Having been to Moffett Field for the arrival of Solar Impulse and then made another visit to the hangar while they were there, I wasn’t going to miss the departure. This might not seem like a difficult decision to make but if I tell you I had been away in Southern California for the weekend and having driven back on Sunday and then finding out that departure was scheduled for 5am on Monday and we would be required to get there at 2am and I would need to be up at 1am, you can see why this was a bit tougher to do.
However, I was committed at this point (or should have been) so I slept in the spare room so as to not disturb Nancy. Off for an early run. Traffic was no problem at that time as your might imagine. Once there it was back to the same issues as we had faced with the arrival. It was very dark. Hayman did the stills and I went for video but got some stills as well. Unfortunately, they chose not to back-track the aircraft as had been briefed so it took off from ahead of us and went away. We still got some good shots and, while it got airborne very quickly, it got to a certain distance when it seemed like it had stopped moving.
Then, it was time to go. We wrapped up and got on our way. I actually was back at home a little ahead of my normal time to get up so I did my normal routine and headed in to the office. It would be fair to say that I was not at my most perky that day!
The layout of SFO with the two pairs of cross runways makes for some operations that are quite specific to this airport. At peak times, parallel approaches are made to the 28 runways from along the bay shore. These approaches require the following plane to make sure it does not overtake the leading plane. I don’t know for sure but I imagine the choice of which side leads is based on the wind direction so the wake turbulence doesn’t affect the downwind plane.
Getting them close together is the goal as a photographer. Often they end up being separated by a lot more than you thought. When further out things look like they are close but then the approach turns out to be more offset than you expect and you don’t get a good shot when they come in to land.
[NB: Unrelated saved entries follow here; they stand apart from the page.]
(** A closing bracket. *)
Definition is_closing (c : ascii) : bool := mem_ci c ")" || mem_ci c "]".

(** One of the words disk, tape, side, part, in any case. *)
Definition is_keyword (k : string) : bool :=
  spells "disk" k || spells "tape" k || spells "side" k || spells "part" k.

(** Any number of groups "of <n>", with <n> from 1 to 4 and optional
    white space before the word and before the number. *)
Inductive of_groups : string -> Prop :=
| of_groups_none : of_groups EmptyString
| of_groups_more (before word between : string) (n : ascii) (more : string) :
    all_chars CStr.isspace before = true ->
    spells "of" word = true ->
    all_chars CStr.isspace between = true ->
    mem_ci n "1234" = true ->
    of_groups more ->
    of_groups (before ++ word ++ between ++ String n more).

(** A disk/tape/side/part qualifier, part by part as section 4.1 of the
    specification lists them: leading white space, hyphens and
    underscores; opening brackets and white space; the keyword;
    separators; the identifier (a to d or 1 to 4) with its "of <n>"
    groups; white space and closing brackets; trailing white space,
    hyphens and underscores. *)
Definition qualifier (q : string) : Prop :=
  exists (lead opening indent keyword separators : string) (id : ascii)
         (ofs gap closing trail : string),
    q = lead ++ (opening ++ indent) ++ keyword ++ separators
          ++ String id ofs ++ (gap ++ closing) ++ trail
    /\ all_chars is_lead lead = true
    /\ all_chars is_opening opening = true
    /\ all_chars CStr.isspace indent = true
    /\ is_keyword keyword = true
    /\ all_chars is_separator separators = true
    /\ mem_ci id "abcd1234" = true
    /\ of_groups ofs
    /\ all_chars CStr.isspace gap = true
    /\ all_chars is_closing closing = true
    /\ all_chars is_lead trail = true.
(** ** Render-target formats *)

(** The sized formats [getSupportedFormat] distinguishes, and the others
    by their code. *)
Inductive InternalFormat := R16F | RG16F | RGBA16F | OtherInternalFormat (code : Z).

Inductive PixelFormat := RED | RG | RGBA | OtherPixelFormat (code : Z).

Record ISupportedFormat := mkSupportedFormat {
  sf_internalFormat : InternalFormat;
  sf_format : PixelFormat
}.

Section SupportedFormat.

(** [supportRenderTextureFormat] asks the context whether a framebuffer
    with such a texture is complete; [isWebGL2] is
    [glContext instanceof WebGL2RenderingContext]. *)
Variable supportRenderTextureFormat : InternalFormat -> PixelFormat -> Z -> bool.
Variable isWebGL2 : bool.

(** [getSupportedFormat], which calls itself on the next wider format;
    [fuel] bounds the depth of the calls. *)
Fixpoint getSupportedFormat_calls (fuel : nat) (internalFormat : InternalFormat)
         (format : PixelFormat) (type : Z) : option ISupportedFormat :=
  match fuel with
  | O => None
  | S k =>
      if negb (supportRenderTextureFormat internalFormat format type) then
        if isWebGL2 then
          match internalFormat with
          | R16F => getSupportedFormat_calls k RG16F RG type
          | RG16F => getSupportedFormat_calls k RGBA16F RGBA type
          | _ => None
          end
        else None
      else Some (mkSupportedFormat internalFormat format)
  end.

(** Three calls are the deepest chain: R16F, RG16F, RGBA16F. *)
Definition getSupportedFormat : InternalFormat -> PixelFormat -> Z -> option ISupportedFormat :=
  getSupportedFormat_calls 3.

End SupportedFormat.

End WebglUtils.
Import WebglUtils.

(** * t.ts: the fragment shaders *)

Module Shaders.

Section Builtins.

(** The GLSL built-ins that have no rational value in general. *)
Variable glsl_exp : Q -> Q.
Variable glsl_sqrt : Q -> Q.
Variable glsl_pow : Q -> Q -> Q.

Definition length2 (v : vec2) : Q := glsl_sqrt (dot2 v v).
Definition length3 (v : vec3) : Q := glsl_sqrt (dot3 v v).
Definition normalize2 (v : vec2) : vec2 := Vec2 (x2 v / length2 v) (y2 v / length2 v).
Definition normalize3 (v : vec3) : vec3 :=
  Vec3 (r3 v / length3 v) (g3 v / length3 v) (b3 v / length3 v).

(** [clearShaderSource] *)
Definition clearShader (uTexture : sampler2D) (value : Q) (v : Varyings) : vec4 :=
  let color := uTexture (vUv v) in
  Vec4 (r4 color * value) (g4 color * value) (b4 color * value) (a4 color).

(** [splatShaderSource].  The line [p.x *= aspectRatio] is commented out
    in the source, so the [aspectRatio] uniform is not used. *)
Definition splatShader (uTarget : sampler2D) (aspectRatio : Q) (color : vec3)
           (point : vec2) (radius : Q) (v : Varyings) : vec4 :=
  let p := sub2 (vUv v) point in
  let sqDist := dot2 p p in
  let safeRadiusSq := Qmax (radius * radius) 0.000001 in
  let splatValue := glsl_exp (- sqDist / safeRadiusSq) in
  let splat := scale3 splatValue color in
  let base := rgb (uTarget (vUv v)) in
  vec4_of3 (add3 base splat) 1.

(** [bilerp] of [advectionShaderSource] *)
Definition bilerp (sam : sampler2D) (uv tsize : vec2) : vec4 :=
  let st := Vec2 (x2 uv / x2 tsize - 0.5) (y2 uv / y2 tsize - 0.5) in
  let iuv := floor2 st in
  let fuv := fract2 st in
  let a := sam (mul2 (add2 iuv (Vec2 0.5 0.5)) tsize) in
  let b := sam (mul2 (add2 iuv (Vec2 1.5 0.5)) tsize) in
  let c := sam (mul2 (add2 iuv (Vec2 0.5 1.5)) tsize) in
  let d := sam (mul2 (add2 iuv (Vec2 1.5 1.5)) tsize) in
  mix4 (mix4 a b (x2 fuv)) (mix4 c d (x2 fuv)) (y2 fuv).

(** [advectionShaderSource]; [MANUAL_FILTERING] is its compile-time
    keyword. *)
Definition advectionShader (MANUAL_FILTERING : bool)
           (uVelocity uSource : sampler2D) (texelSize dyeTexelSize : vec2)
           (dt dissipation : Q) (v : Varyings) : vec4 :=
  let vel := xy (uVelocity (vUv v)) in
  let coord := sub2 (vUv v) (scale2 dt vel) in
  let result :=
    if MANUAL_FILTERING then
      let sourceTexelSize := dyeTexelSize in
      bilerp uSource coord sourceTexelSize
    else uSource coord in
  let decayFactor := 1 / (1 + dissipation * dt) in
  Vec4 (r4 result * decayFactor) (g4 result * decayFactor)
       (b4 result * decayFactor) (a4 result * decayFactor).

(** [divergenceShaderSource] *)
Definition divergenceShader (uVelocity : sampler2D) (v : Varyings) : vec4 :=
  let L := r4 (uVelocity (vL v)) in
  let R := r4 (uVelocity (vR v)) in
  let T := g4 (uVelocity (vT v)) in
  let B := g4 (uVelocity (vB v)) in
  let C := xy (uVelocity (vUv v)) in
  let eps := 0.01 in
  let L := if Qltb (x2 (vL v)) eps then x2 C else L in
  let R := if Qgtb (x2 (vR v)) (1.0 - eps) then x2 C else R in
  let B := if Qltb (y2 (vB v)) eps then y2 C else B in
  let T := if Qgtb (y2 (vT v)) (1.0 - eps) then y2 C else T in
  let div := 0.5 * (R - L + T - B) in
  Vec4 div 0 0 1.

(** [curlShaderSource] *)
Definition curlShader (uVelocity : sampler2D) (v : Varyings) : vec4 :=
  let L := g4 (uVelocity (vL v)) in
  let R := g4 (uVelocity (vR v)) in
  let T := r4 (uVelocity (vT v)) in
  let B := r4 (uVelocity (vB v)) in
  let vorticity := R - L - (T - B) in
  Vec4 (0.5 * vorticity) 0 0 1.

(** [vorticityShaderSource] *)
Definition vorticityShader (uVelocity uCurl : sampler2D) (curl dt : Q)
           (v : Varyings) : vec4 :=
  let L := r4 (uCurl (vL v)) in
  let R := r4 (uCurl (vR v)) in
  let T := r4 (uCurl (vT v)) in
  let B := r4 (uCurl (vB v)) in
  let C := r4 (uCurl (vUv v)) in
  let gradient := scale2 0.5 (Vec2 (Qabs R - Qabs L) (Qabs T - Qabs B)) in
  let N := normalize2 (add2 gradient (Vec2 1e-5 1e-5)) in
  let force := scale2 C (scale2 curl (Vec2 (y2 N) (- x2 N))) in
  let velocity := xy (uVelocity (vUv v)) in
  let velocity := add2 velocity (scale2 dt force) in
  vec4_of2 velocity 0 1.

(** [pressureShaderSource].  The four conditional assignments run in
    the order of the source, so [R = L] reads the [L] the first one may
    have replaced. *)
Definition pressureShader (uPressure uDivergence : sampler2D) (v : Varyings) : vec4 :=
  let L := r4 (uPressure (vL v)) in
  let R := r4 (uPressure (vR v)) in
  let T := r4 (uPressure (vT v)) in
  let B := r4 (uPressure (vB v)) in
  let divergence := r4 (uDivergence (vUv v)) in
  let eps := 0.01 in
  let L := if Qltb (x2 (vL v)) eps then R else L in
  let R := if Qgtb (x2 (vR v)) (1.0 - eps) then L else R in
  let B := if Qltb (y2 (vB v)) eps then T else B in
  let T := if Qgtb (y2 (vT v)) (1.0 - eps) then B else T in
  let pressure := (L + R + B + T - divergence) * 0.25 in
  Vec4 pressure 0 0 1.

(** [gradientSubtractShaderSource] *)
Definition gradientSubtractShader (uPressure uVelocity : sampler2D)
           (v : Varyings) : vec4 :=
  let L := r4 (uPressure (vL v)) in
  let R := r4 (uPressure (vR v)) in
  let T := r4 (uPressure (vT v)) in
  let B := r4 (uPressure (vB v)) in
  let gradient := scale2 0.5 (Vec2 (R - L) (T - B)) in
  let velocity := xy (uVelocity (vUv v)) in
  let velocity := sub2 velocity gradient in
  vec4_of2 velocity 0 1.

(** [bloomPrefilterShaderSource] *)
Definition bloomPrefilterShader (uTexture : sampler2D) (curve : vec3)
           (threshold : Q) (v : Varyings) : vec4 :=
  let c := rgb (uTexture (vUv v)) in
  let br := Qmax (r3 c) (Qmax (g3 c) (b3 c)) in
  let rq := clamp (br - r3 curve) 0 (g3 curve) in
  let rq := b3 curve * rq * rq in
  let c := scale3 (Qmax rq (step threshold br) / Qmax br 0.0001) c in
  vec4_of3 c 1.

(** [linearToGamma] of [displayShaderSource] *)
Definition linearToGamma (color : vec3) : vec3 :=
  let color := max3 color (Vec3 0 0 0) in
  let e := 1 / 2.4 in
  max3 (Vec3 (1.055 * glsl_pow (r3 color) e - 0.055)
             (1.055 * glsl_pow (g3 color) e - 0.055)
             (1.055 * glsl_pow (b3 color) e - 0.055))
       (Vec3 0 0 0).

(** [displayShaderSource]; [SHADING], [BLOOM] and [SUNRAYS] are its
    compile-time keywords. *)
Definition displayShader (SHADING BLOOM SUNRAYS : bool)
           (uTexture uBloom uSunrays uDithering : sampler2D)
           (ditherScale texelSize : vec2) (v : Varyings) : vec4 :=
  let c := rgb (uTexture (vUv v)) in
  let c :=
    if SHADING then
      let lc := rgb (uTexture (vL v)) in
      let rc := rgb (uTexture (vR v)) in
      let tc := rgb (uTexture (vT v)) in
      let bc := rgb (uTexture (vB v)) in
      let dx := length3 rc - length3 lc in
      let dy := length3 tc - length3 bc in
      let n := normalize3 (Vec3 dx dy (Qmax (length2 texelSize * 2.0) 0.0001)) in
      let l := normalize3 (Vec3 0 0 1) in
      let diffuse := clamp (dot3 n l * 0.3 + 0.7) 0.7 1.0 in
      scale3 diffuse c
    else c in
  let bloom := if BLOOM then rgb (uBloom (vUv v)) else Vec3 0 0 0 in
  let sunrays := r4 (uSunrays (vUv v)) in
  let c := if SUNRAYS then scale3 sunrays c else c in
  let bloom := if SUNRAYS && BLOOM then scale3 sunrays bloom else bloom in
  let c :=
    if BLOOM then
      let noise := r4 (uDithering (mul2 (vUv v) ditherScale)) in
      let noise := noise * 2.0 - 1.0 in
      let bloom := add3 bloom (Vec3 (noise / 255) (noise / 255) (noise / 255)) in
      let bloom := linearToGamma bloom in
      add3 c bloom
    else c in
  let a := Qmax (r3 c) (Qmax (g3 c) (b3 c)) in
  vec4_of3 c (clamp a 0.0 1.0).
Arrivals aren’t the only parallels though. The departures are sent of the 01s from both sides. The clearances are usually offset and the thresholds are slightly different so the planes often get airborne well apart. However, that is not always the case and sometimes you get what amounts to a formation takeoff. Once airborne, the planes turn to increase their separation. Getting a shot of them close together is something to try for if you can. They are too far away when they take off to be a great shot individually but getting both in frame certainly makes for a more unusual shot than is the case for most departure procedures for big airliners.